The Opening Prayer of today’s Mass contains an important insight for what we are celebrating today, “grant us, we pray, that in professing the true faith, we may acknowledge the Trinity of eternal glory and adore your Unity, powerful in majesty.”  Trinity on one hand, Unity on the other.

But, notice how the prayer connects the notion of God’s threeness, his manyness, his plurality, with glory, on the one hand and his unity, his oneness, with his power, on the other  Glorious in Trinity, Powerful in Unity.
And here’s the connection with our life as Christians.  The Church is the most diverse institution on the planet, people of every race, language, and nation, covering the whole world.  As artists, and politicians, and parents, and priests, and virgins and religious, and architects, and thinkers, and workers, in so many different and varied ways, we give glory to God through our works and through our cooperation with Him in the unique situations of our lives.  The plurality of persons of the Trinity is glorious, and the Church, in her plurality can magnify his glory.

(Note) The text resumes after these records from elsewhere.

(** * OpsPilot: the import reconciliation flow and its client helpers

    A shallow embedding of the parts of the OpsPilot web client that the
    import flow runs through, with the theorems that hold of them:

    - [Pagination]: [getTotalPages] and [paginateItems]
      (apps/web/components/table-pagination.tsx);
    - [Js]: the JavaScript values an HTTP body can carry, with the
      platform operations the client applies to them;
    - [Utils]: [normalizeErrorDetail] (apps/web/lib/utils.ts);
    - [Client]: [apiRequest] and [ApiError] (apps/web/lib/api/client.ts);
    - [ImportFlow]: the [parseImport] and [commitImport] mutations of the
      inventory module (apps/web/app/app/page.tsx);
    - [Reconciler]: the commit reconciler of the API, which is not part of
      the web client, modelled from the specification.

    Numbers: identifiers, indexes, pages and sizes are integers ([Z]);
    quantities, prices and scores are exact decimals ([Qc]).  The IEEE
    rounding of JavaScript doubles is outside the model. *)

From Stdlib Require Import ZArith QArith Qcanon Lia.
From stdpp Require Import base numbers option list list_monad gmap strings pretty.

Local Open Scope Z_scope.
Set Warnings "-register-all".

(** ** Pagination (table-pagination.tsx) *)

Module Pagination.

(** [Math.ceil(a / b)] on integers, for a positive divisor. *)
Definition Math_ceil_div (a b : Z) : Z := - ((- a) / b).

(** [Array.prototype.slice(start, end)]: negative indexes count from the
    end, both indexes are clamped to the length, and an empty range
    yields the empty array. *)
Definition Array_slice {A} (items : list A) (start end_ : Z) : list A :=
  let len := Z.of_nat (length items) in
  let k := if start <? 0 then Z.max (len + start) 0 else Z.min start len in
  let final := if end_ <? 0 then Z.max (len + end_) 0 else Z.min end_ len in
  take (Z.to_nat (final - k)) (drop (Z.to_nat k) items).

Definition getTotalPages (totalItems pageSize : Z) : Z :=
  Z.max 1 (Math_ceil_div totalItems (Z.max 1 pageSize)).

Definition paginateItems {A} (items : list A) (page pageSize : Z) : list A :=
  let safePage := Z.max 1 page in
  let safeSize := Z.max 1 pageSize in
  let start := (safePage - 1) * safeSize in
  Array_slice items start (start + safeSize).

(** The pages [1 .. getTotalPages], in order. *)
Definition allPages {A} (items : list A) (pageSize : Z) : list (list A) :=
  (λ p, paginateItems items p pageSize)
    <$> seqZ 1 (getTotalPages (Z.of_nat (length items)) pageSize).

End Pagination.

(** ** JavaScript values and completions *)

Module Js.

(** Numbers: the integers and [NaN]. *)
Inductive Num := NaN | Int (z : Z).
(** * Word-Guru: the guess scorer, the game session, the daily selector and
    the score store, embedded from [game.py], [daily.py] and
    [persistence.py], with the word file of [io_utils.py] and the
    interactive loop of [__main__.py].

    Python values are modelled as follows.
    - [str] is a list of characters with code points 0..255.  [strip],
      [isalpha] and the JSON codec are Python's on all of them.  [upper] is
      Python's on every character whose capital is again one character
      below 256, that is on all but the micro sign, the sharp s and the y
      with diaeresis; a guess or a word that holds one of these three is
      left unmodelled, and so is a word file that is not ASCII text.
    - Python [int] is [Z]; [len] results are converted with [Z.of_nat].
    - A [dict] used as a counter is a [gmap] read with a default of 0.
    - A list indexed or assigned by position uses stdpp's lookup and insert;
      an index out of range raises [IndexError] as in Python.
    - An exception is a value of [exn]; a call returns [Ok v] or [Raise e]
      together with the state it leaves behind.
    - What the program prints is not part of the state. *)

From Stdlib Require Import ZArith NArith Ascii String.
From Stdlib Require DecimalFacts DecimalPos.
From stdpp Require Import base option list gmap strings.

On the other hand, the power of the Church, comes from her unity.  And when is the Church the most powerful?  When she is united under the banner of the one faith.  When is she weakest?  When Christians stray from the faith, when they let divisions, and schisms, and heresies seek to remake and redefine the Church.  The divisions, schisms, heresies which have afflicted the Church since the early centuries are wounds to her unity and limit her power and her effectiveness as an instrument of the Gospel.

But when we face the evils of the world, together, united through the bond of charity and the grace of God, the Church is a powerful instrument of God which can move mountains and topple the most aggressive of foes. 

What this means for you and for me is that each of us has the vocation to nurture and develop our individual gifts and put them at the service of the Gospel, on the one hand, and on the other, profess the One faith in the One God, in order to stand strong against the wickedness and snares and temptations of the enemy, the flesh, and the world.  Families especially need to be places of unity and also places where our unique gifts are nurtured and developed, particularly the gifts for service.

Today, as we profess our faith in God, One and Three, who pours out his grace upon us, that we might become who He created us to be, let's ask God to stir up our desire to know him and love him, to manifest his greatness in the world for the glory of God and salvation of souls.